Quine on Ethics: The Gavagai of Moral Discourse
This book is the first comprehensive treatment of Quine’s brief yet memorable foray into ethics. It defends Quine against his most formidable critics, corrects misconceptions in the reception of his outlook on ethics as a philosophical enterprise and morality as a social institution, and restores emphasis on observationality as the impetus behind his momentous intervention in metaethics. The central focus is on Quine’s infamous challenge to ethical theory: his thesis of the methodological infirmity of ethics as compared with science. The book ultimately demonstrates that the challenge is not only valid but also valuable in its identification of opportunities for reformation in ethical reasoning and moral justification.

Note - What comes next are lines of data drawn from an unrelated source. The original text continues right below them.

(* ===== verification/Vmmap.v ===== *)
(** * Address spaces

    Models vm/vmmap.c and the user part of mm/pagetable.c; the system calls and
    checks on top of them are in Mmap.v.

    A [vmmap_t] is the sequence of its areas; an area carries its address
    [vma_id].  Area descriptors come from [vma_pool]; a descriptor that is
    freed keeps its contents (the slab allocator does not touch them), it only
    becomes available again; [vmmap_remove] reads a field of one it has just freed,
    and unlinks it from a list whose head may be in a freed object.  Both are
    recorded with the other accesses to freed memory of Mmobj.v.  [vma_olink] says whether the area is on the list
    of its bottom object, [vmm_proc] whether the map knows its process.  A page
    directory is the finite map from virtual page numbers to page-table entries
    with the flags of its page tables; an entry whose table is not there does not
    occur; whether memory can be had for the next page
    tables is the list [pd_mem].  Memory objects are those of
    Mmobj.v. *)

From S2P Require Import Prelude Mmobj.

Record vmarea : Type := MkVma {
  vma_id : Z;
  vma_start : Z;
  vma_end : Z;
  vma_off : Z;
  vma_prot : Z;
  vma_flags : Z;
  vma_obj : option Z;
  vma_olink : bool
}.

Record pagedir : Type := MkPd {
  pd_ptes : gmap Z Z;
  pd_tables : gmap Z Z;
  pd_mem : list bool
}.

Record vms : Type := MkVms {
  vmm_list : list vmarea;
  vma_pool : list Z;
  pd : pagedir;
  vmm : mm;
  vmm_proc : bool
}.

Abbreviation ptes s := (pd_ptes (pd s)).

Definition set_list (l : list vmarea) (s : vms) : vms := MkVms l (vma_pool s) (pd s) (vmm s) (vmm_proc s).
Definition set_vpool (p : list Z) (s : vms) : vms := MkVms (vmm_list s) p (pd s) (vmm s) (vmm_proc s).
Definition set_pd (d : pagedir) (s : vms) : vms := MkVms (vmm_list s) (vma_pool s) d (vmm s) (vmm_proc s).
Definition set_vmm (m : mm) (s : vms) : vms := MkVms (vmm_list s) (vma_pool s) (pd s) m (vmm_proc s).
Definition with_ptes (m : gmap Z Z) (d : pagedir) : pagedir := MkPd m (pd_tables d) (pd_mem d).
Definition set_ptes (m : gmap Z Z) (s : vms) : vms := set_pd (with_ptes m (pd s)) s.
Definition mm_call {A} (m : M mm A) : M vms A := zoom vmm set_vmm m.

Definition with_end (e : Z) (a : vmarea) : vmarea :=
  MkVma (vma_id a) (vma_start a) e (vma_off a) (vma_prot a) (vma_flags a) (vma_obj a) (vma_olink a).
Definition with_start (st off : Z) (a : vmarea) : vmarea :=
  MkVma (vma_id a) st (vma_end a) off (vma_prot a) (vma_flags a) (vma_obj a) (vma_olink a).
Definition with_obj (o : option Z) (a : vmarea) : vmarea :=
  MkVma (vma_id a) (vma_start a) (vma_end a) (vma_off a) (vma_prot a) (vma_flags a) o (vma_olink a).
Definition with_olink (b : bool) (a : vmarea) : vmarea :=
  MkVma (vma_id a) (vma_start a) (vma_end a) (vma_off a) (vma_prot a) (vma_flags a) (vma_obj a) b.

Necip Fikri Alican is a philosopher specializing in ethics and metaphysics, particularly from a historical perspective, with complementary research interests in the central figures and schools of thought in ancient philosophy as well as the major thinkers and periods in the history of philosophy broadly construed. He holds various degrees, including an MA and PhD in philosophy from Washington University in St. Louis, both with a specialization in ethical theory and social and political philosophy. He is the author of Mill’s Principle of Utility: A Defense of John Stuart Mill’s Notorious Proof (1994), Rethinking Plato: A Cartesian Quest for the Real Plato (2012), and One over Many: The Unitary Pluralism of Plato’s World (2021). He has also published numerous articles and essays in peer-reviewed academic journals and scholarly anthologies, with recent examples consisting of work on Plato, Hobbes, Kant, and Rawls, in addition to studies in ancient skepticism and the philosophy of religion.